3. Elektronik Tebligat Yönetmeliği'nin "Tebligatın elektronik yolla yapılması zorunlu olanlar" kenar başlıklı 5 inci maddesi şöyledir:

" (1) Aşağıda belirtilen gerçek ve tüzel kişilere tebligatın elektronik yolla yapılması zorunludur:

a) 10/12/2003 tarihli ve 5018 sayılı Kamu Malî Yönetimi ve Kontrol Kanununa ekli (I), (II), (III) ve (IV) sayılı cet-vellerde yer alan kamu idareleri ile bunlara bağlı döner sermayeli kuruluşlar.
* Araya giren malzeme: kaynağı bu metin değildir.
(** *** Outcomes of one export *)

(** X4. What each outcome of [export_directory] tells about the file
    system it ran in.  If it returns a record, both artifacts are regular
    files, the public inputs have a length that is a multiple of 32,
    [target] is a directory, [target/proof.json] is not one, and the record
    is made of the hex strings of the two files.  If it raises its own
    [FileNotFoundError], the message names the directory and one of the two
    artifacts does not exist.  If it raises a [ValueError], both artifacts
    are regular files and the length of the public inputs is not a multiple
    of 32.  An error of the file system is always about one of the three
    paths of the directory. *)
Theorem export_directory_outcomes (D : Path) (w : world) :
  (∀ payload,
     (export_directory D w).1 = Ok payload →
     ∃ pb pib,
       stat (fs w) (proof_path D) = Some (File pb)
       ∧ stat (fs w) (public_inputs_path D) = Some (File pib)
       ∧ length pib `mod` 32 = 0
       ∧ stat (fs w) (output_path D) ≠ Some Dir
       ∧ stat (fs w) (D / "target")%path = Some Dir
       ∧ payload = [("proof", VStr (to_hex pb));
                    ("public_inputs", VList (VStr <$> hex_windows pib))])
  ∧ (∀ msg,
       (export_directory D w).1 = Raise (FileNotFoundError msg) →
       msg = "Expected proof/public_inputs in " +:+ path_str D +:+ "/target"
       ∧ (stat (fs w) (proof_path D) = None ∨ stat (fs w) (public_inputs_path D) = None))
  ∧ (∀ msg,
       (export_directory D w).1 = Raise (ValueError msg) →
       ∃ pb pib,
         stat (fs w) (proof_path D) = Some (File pb)
         ∧ stat (fs w) (public_inputs_path D) = Some (File pib)
         ∧ length pib `mod` 32 ≠ 0)
  ∧ (∀ code p, (export_directory D w).1 = Raise (OSError code p) → p ∈ own_paths D).
Proof.
  split.
  { intros payload Hrun. apply outcome_eq, export_directory_ok_inv in Hrun
      as (pb & pib & Hpp & Hpip & Hlen & Hout & Hparent & Hpay & _).
    rewrite parent_output_path in Hparent. by exists pb, pib. }
  rewrite export_directory_outcome.
  unfold export_outcome, missing_error, malformed_error, own_paths, FIELD_ELEMENT_SIZE.
  split_and!.
  - intros msg H.
    destruct (stat (fs w) (proof_path D)) as [n1|].
    + destruct (stat (fs w) (public_inputs_path D)) as [n2|].
      * exfalso. revert H. destruct n1, n2; repeat case_match; done.
      * destruct n1; cbn [fst] in H; injection H as <-; by split; [|right].
    + cbn [fst] in H. injection H as <-. by split; [|left].
  - intros msg H.
    destruct (stat (fs w) (proof_path D)) as [[pb|]|],
             (stat (fs w) (public_inputs_path D)) as [[pib|]|]; try done.
    destruct (decide _) as [Hlen|Hlen]; [by exists pb, pib|].
    exfalso. revert H. repeat case_match; done.
  - intros code p. repeat case_match; intros Herr; cbn [fst] in Herr; simplify_eq;
      rewrite !elem_of_cons; auto.
Qed.

Lemma export_directory_outcomes_witness :
  ∃ pb pib,
    stat (fs world_malformed) (proof_path (example_base / "transfer")%path) = Some (File pb)
    ∧ stat (fs world_malformed) (public_inputs_path (example_base / "transfer")%path)
      = Some (File pib)
    ∧ length pib `mod` 32 ≠ 0.
Proof.
  pose (r := export_directory (example_base / "transfer")%path world_malformed).
  destruct (export_directory_outcomes (example_base / "transfer")%path world_malformed)
    as (_ & _ & Hvalue & _).
  apply (Hvalue (match r.1 with Raise (ValueError msg) => msg | _ => "" end)).
  vm_compute. reflexivity.
Defined.

(** X5. The calls of an export always come in the same order: existence of
    the proof, existence of the public inputs, read of the proof, read of
    the public inputs, write of the output; an export stops at the first
    step that fails, and one that returns a record has made all five. *)
Theorem export_directory_call_order (D : Path) (w : world) :
  ∃ t text,
    trace (export_directory D w).2 = trace w ++ t
    ∧ t ≠ []
    ∧ t `prefix_of` success_events D text
    ∧ (exports D w → t = success_events D text).
Proof.
  unfold exports. rewrite export_directory_outcome.
  unfold export_outcome, success_events, logs.
  repeat case_match; cbn [fst snd trace];
    eexists _, _; (split_and!; [reflexivity | done | | ]);
    try (intros [? [=]]); try done;
    try (by eexists; cbn [app]; reflexivity).
  Unshelve. all: exact "".
Qed.

Lemma export_directory_fs_eq (D : Path) (w : world) :
  fs (export_directory D w).2
  = match (export_directory D w).1 with
    | Ok payload =>
        <[output_path D := File (encode_text (json_dumps (VDict payload)))]> (fs w)
    | Raise _ => fs w
    end.
Proof.
  destruct (export_directory D w) as [[payload|e] w'] eqn:Hrun; cbn [fst snd].
  - by apply export_directory_ok_inv in Hrun as (pb & pib & _ & _ & _ & _ & _ & _ & ->).
  - by apply export_directory_raise in Hrun as (t & -> & _).
Qed.

(** X6. Exporting a directory a second time gives the same record and
    leaves the file system as the first export left it: the second export
    succeeds, returns the same record and writes the same text again. *)
Theorem export_directory_idempotent (D : Path) (w w1 : world) (payload : dict) :
  export_directory D w = (Ok payload, w1) →
  export_directory D w1
  = (Ok payload,
     World (fs w1) (stdout w1)
           (trace w1 ++ success_events D (json_dumps (VDict payload)))).
Proof.
  intros Hrun. pose proof (export_directory_same_tree D w) as [Hsame _].
  rewrite Hrun in Hsame. cbn [snd] in Hsame.
  apply export_directory_ok_inv in Hrun
    as (pb & pib & Hpp & Hpip & Hlen & Hout & Hparent & -> & ->).
  cbn [fs] in Hsame.
  rewrite (export_directory_ok D _ pb pib); cbn [fs stdout trace].
  - by rewrite insert_insert_eq.
  - by rewrite (same_inputs_stat _ _ _ Hsame) by (by rewrite name_proof_path).
  - by rewrite (same_inputs_stat _ _ _ Hsame) by (by rewrite name_public_inputs_path).
  - exact Hlen.
  - by erewrite stat_insert_eq by apply name_output_path.
  - by rewrite (same_inputs_stat _ _ _ Hsame)
      by (by rewrite parent_output_path, name_target).
Qed.

Lemma export_directory_idempotent_witness :
  export_directory (example_base / "deposit")%path
    (export_directory (example_base / "deposit")%path world_valid).2
  = (Ok (match (export_directory (example_base / "deposit")%path world_valid).1 with
         | Ok payload => payload
         | Raise _ => []
         end),
     World (fs (export_directory (example_base / "deposit")%path world_valid).2)
           (stdout (export_directory (example_base / "deposit")%path world_valid).2)
           (trace (export_directory (example_base / "deposit")%path world_valid).2
            ++ success_events (example_base / "deposit")%path
                 (json_dumps
                    (VDict
                       (match (export_directory (example_base / "deposit")%path
                                 world_valid).1 with
                        | Ok payload => payload
                        | Raise _ => []
                        end))))).
Proof.
  apply (export_directory_idempotent (example_base / "deposit")%path world_valid).
  apply outcome_eq. vm_compute. reflexivity.
Defined.

(** X7. Exports do not disturb each other.  What the export of a directory
    returns or raises is the same after the export of any other directory
    as before it, and two exports leave the same file system in either
    order. *)
Theorem export_directory_independent (D1 D2 : Path) (w : world) :
  (export_directory D2 (export_directory D1 w).2).1 = (export_directory D2 w).1
  ∧ fs (export_directory D2 (export_directory D1 w).2).2
    = fs (export_directory D1 (export_directory D2 w).2).2.
Proof.
  assert (∀ D D', (export_directory D' (export_directory D w).2).1
                  = (export_directory D' w).1) as Hresult.
  { intros D D'. apply export_result_same_tree, export_directory_same_tree. }
  split; [apply Hresult|].
  rewrite (export_directory_fs_eq D2), (export_directory_fs_eq D1 (export_directory D2 w).2).
  rewrite !Hresult, (export_directory_fs_eq D1 w), (export_directory_fs_eq D2 w).
  destruct (export_directory D1 w).1 as [payload1|e1] eqn:H1,
           (export_directory D2 w).1 as [payload2|e2] eqn:H2; try reflexivity.
  destruct (decide (output_path D1 = output_path D2)) as [Heq|Hne].
  - apply output_path_inj in Heq as ->. rewrite H1 in H2. by injection H2 as ->.
  - by apply insert_insert_ne.
Qed.

(** X8. An export keeps the file system well formed: whatever it writes is
    a file in a directory that exists, and it makes no directory and removes
    none. *)
Theorem export_directory_preserves_wf (D : Path) (w : world) :
  wf_fs (fs w) →
  wf_fs (fs (export_directory D w).2)
  ∧ ∀ p, stat (fs (export_directory D w).2) p = Some Dir ↔ stat (fs w) p = Some Dir.
Proof.
  intros Hwf. split; [|apply export_directory_same_tree].
  destruct (export_directory D w) as [[payload|e] w'] eqn:Hrun; cbn [snd].
  - apply export_directory_ok_inv in Hrun
      as (pb & pib & _ & _ & _ & Hout & Hparent & _ & ->). cbn [fs].
    assert (parent (output_path D) ≠ output_path D) as Hne.
    { intros Heq. apply (f_equal name) in Heq.
      by rewrite parent_output_path, name_target, name_output_path in Heq. }
    intros p n Hp. destruct (decide (p = output_path D)) as [->|Hp'].
    + split; [rewrite output_path_eq; by destruct (D.2) |].
      by rewrite stat_insert_ne.
    + rewrite lookup_insert_ne in Hp by done. destruct (Hwf p n Hp) as [Hparts Hdir].
      split; [exact Hparts|]. rewrite stat_insert_ne; [exact Hdir|].
      intros Heq. by rewrite <- Heq in Hdir.
  - by apply export_directory_raise in Hrun as (t & -> & _).
Qed.

Lemma export_directory_preserves_wf_witness :
  wf_fs (fs (export_directory (example_base / "deposit")%path world_valid).2)
  ∧ ∀ p, stat (fs (export_directory (example_base / "deposit")%path world_valid).2) p
         = Some Dir
         ↔ stat (fs world_valid) p = Some Dir.
Proof.
  apply (export_directory_preserves_wf (example_base / "deposit")%path world_valid).
  apply (bool_decide_unpack (wf_fs _)). vm_compute. exact I.
Defined.

(** *** The whole run *)

Lemma exports_dec (D : Path) (w : world) : exports D w ∨ ¬ exports D w.
Proof.
  unfold exports. destruct (export_directory D w).1 as [payload|e];
    [left; by eexists | right; by intros [payload [=]]].
Qed.

Lemma not_Forall_exports (base : Path) (w : world) (names : list string) :
  ¬ Forall (λ c, exports (base / c)%path w) names →
  ∃ c, c ∈ names ∧ ¬ exports (base / c)%path w.
Proof.
  induction names as [|c names IH]; intros Hnot; [by destruct Hnot|].
  destruct (exports_dec (base / c)%path w) as [Hc|Hc].
  - destruct IH as (c' & Hin & Hfail).
    + intros Hall. apply Hnot. by constructor.
    + exists c'. split; [by apply list_elem_of_further | exact Hfail].
  - exists c. split; [apply list_elem_of_here | exact Hc].
Qed.

(** X9. A run ends with status 0 exactly when every listed circuit, taken
    alone in the file system the run starts from, can be exported; it
    ends with status 1 otherwise.  Circuits exported earlier in the run never
    make a later one fail or succeed. *)
Theorem run_succeeds_iff (a : args) (w : world) :
  ((run a w).1 = 0 ↔ ∀ c, c ∈ circuits a → exports (base_dir a / c)%path w)
  ∧ ((run a w).1 = 1 ↔ ∃ c, c ∈ circuits a ∧ ¬ exports (base_dir a / c)%path w).
Proof.
  pose proof (export_all_succeeds_iff (base_dir a) (circuits a) [] w) as Hiff.
  assert ((run a w).1 = 0 ↔ ∃ r w', export_all (base_dir a) (circuits a) [] w = (Ok r, w'))
    as Hrun.
  { unfold run, main. rewrite bind_eq.
    destruct (export_all (base_dir a) (circuits a) [] w) as [[r|e] w']; cbn [fst].
    - split; [by eexists _, _ | done].
    - split; [done | by intros (r & w'' & [=])]. }
  split; [by rewrite Hrun, Hiff, Forall_forall|].
  assert ((run a w).1 = 1 ↔ (run a w).1 ≠ 0) as ->.
  { unfold run. destruct (main a w) as [[|] ?]; cbn [fst]; split; done. }
  rewrite Hrun, Hiff. split.
  - apply not_Forall_exports.
  - intros (c & Hc & Hfail) Hall. rewrite Forall_forall in Hall. by apply Hfail, Hall.
Qed.

(** X10. After a run that ends with status 0 the files agree with the
    report.  The report printed is the text of the entries of the listed
    circuits; for every listed circuit it has one pair of hex strings under
    its name, and [target/proof.json] in the folder of the circuit holds,
    byte for byte, the text of the record made of this same pair, also when
    several names lead to the same folder. *)
Theorem report_matches_files (a : args) (w w' : world) :
  run a w = (0, w') →
  stdout w'
  = stdout w +:+ report_text (report_entries (fs w) (base_dir a) (circuits a)) +:+ "
"
  ∧ ∀ c, c ∈ circuits a →
      ∃ pb pib content,
        stat (fs w) (proof_path (base_dir a / c)%path) = Some (File pb)
        ∧ stat (fs w) (public_inputs_path (base_dir a / c)%path) = Some (File pib)
        ∧ (c, (to_hex pb, hex_windows pib))
          ∈ report_entries (fs w) (base_dir a) (circuits a)
        ∧ (∀ e, e ∈ report_entries (fs w) (base_dir a) (circuits a) →
                e.1 = c → e.2 = (to_hex pb, hex_windows pib))
        ∧ stat (fs w') (output_path (base_dir a / c)%path) = Some (File content)
        ∧ String.string_of_list_byte content = payload_text (to_hex pb) (hex_windows pib)
        ∧ length content = String.length (payload_text (to_hex pb) (hex_windows pib)).
Proof.
  intros (results & w1 & Hall & ->)%run_ok_inv.
  pose proof (export_all_ok_files _ _ _ _ _ _ Hall) as [_ Hfiles].
  pose proof (export_all_artifacts _ _ _ _ _ _ Hall) as Hartifacts.
  rewrite (export_all_report _ _ _ _ _ Hall).
  apply export_all_ok_inv in Hall as (Hout & _).
  cbn [stdout fs]. split; [by rewrite Hout|].
  intros c Hc. destruct (Hartifacts c Hc) as (pb & pib & Hpp & Hpip & Hhex).
  specialize (Hfiles c Hc). unfold output_text in Hfiles. rewrite Hhex in Hfiles.
  cbn [fst snd] in Hfiles.
  exists pb, pib, (String.list_byte_of_string (payload_text (to_hex pb) (hex_windows pib))).
  split_and!.
  - exact Hpp.
  - exact Hpip.
  - unfold report_entries. apply list_elem_of_fmap. exists c.
    split; [by rewrite Hhex | by apply first_occurrences_elem].
  - intros e He <-. unfold report_entries in He.
    apply list_elem_of_fmap in He as (c' & -> & _). cbn [fst snd]. exact Hhex.
  - exact Hfiles.
  - apply String.string_of_list_byte_of_string.
  - apply length_list_byte_of_string.
Qed.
b) 5018 sayılı Kanunda tanımlanan mahallî idareler.

c) Özel kanunla kurulmuş diğer kamu kurum ve kuruluşları ile kanunla kurulan fonlar ve kefalet sandıkları.

ç) Kamu iktisadi teşebbüsleri ile bunların bağlı ortaklıkları, müessese ve işletmeleri.

d) Sermayesinin yüzde ellisinden fazlası kamuya ait diğer ortaklıklar.

e) Kamu kurumu niteliğindeki meslek kuruluşları ve üst kuruluşları.

f) Kanunla kurulanlar da dâhil olmak üzere tüm özel hukuk tüzel kişileri.

g) Noterler.

ğ) Baro levhasına yazılı avukatlar.

h) Sicile kayıtlı arabulucular ve bilirkişiler.

ı) İdareleri, kamu iktisadi teşebbüslerini veya sermayesinin yüzde ellisinden fazlası kamuya ait diğer ortaklıkları; adli ve idari yargı mercileri, icra müdürlükleri veya hakemler nezdinde vekil sıfatıyla temsile yetkili olan kişilerin bağlı bulunduğu birim.

(2) Birinci fıkra kapsamı dışında kalan gerçek ve tüzel kişilere, talepleri hâlinde elektronik tebligat adresi verilir. Bu durumda bu kişilere tebligatın elektronik yolla yapılması zorunludur."

4. Elektronik Tebligat Yönetmeliği'nin "Elektronik tebligatın hazırlanması ve muhataba ulaştırılması" kenar başlıklı 9 uncu maddesinin beşinci fıkrası ise şu şekildedir:

"Elektronik yolla tebligat, idareleri, kamu iktisadi teşebbüslerini veya sermayesinin yüzde ellisinden fazlası kamuya ait diğer ortaklıkları; adli ve idari yargı mercileri, icra müdürlükleri veya hakemler nezdinde vekil sıfatıyla temsile yetkili olan kişilerin bağlı bulunduğu birime yapılır. Temsile yetkili olan kişilerin ayrı bir elektronik tebligat adresinin bulunması bu kuralın uygulanmasına engel olmaz."

3. Değerlendirme

1. Bölge adliye mahkemelerinin nihai kararlarının bozulması 6100 sayılı Kanun'un 371 inci maddesinde yer alan sebeplerden birinin varlığı hâlinde mümkündür.

2. Temyizen incelenen karar, tarafların karşılıklı iddia ve savunmalarına, dayandıkları belgelere, uyuşmazlığa uygulanması gereken hukuk kuralları ile hukuki ilişkinin nitelendirilmesine, dava şartlarına, yargılama ve ispat kuralları ile kararda belirtilen gerekçelere göre usul ve kanuna uygun olup davalı vekilince temyiz dilekçesinde ileri sürülen nedenler kararın bozulmasını gerektirecek nitelikte görülmemiştir.

VI. KARAR

Açıklanan sebeple;

Temyiz olunan Bölge Adliye Mahkemesi kararının 6100 sayılı Kanun'un 370 inci maddesinin birinci fıkrası uyarınca ONANMASINA,Davalı ... harçtan muaf olduğundan harç alınmasına yer olmadığına,Dosyanın İlk Derece Mahkemesine, kararın bir örneğinin Bölge Adliye Mahkemesine gönderilmesine,21.12.2023 tarihinde oy birliğiyle karar verildi.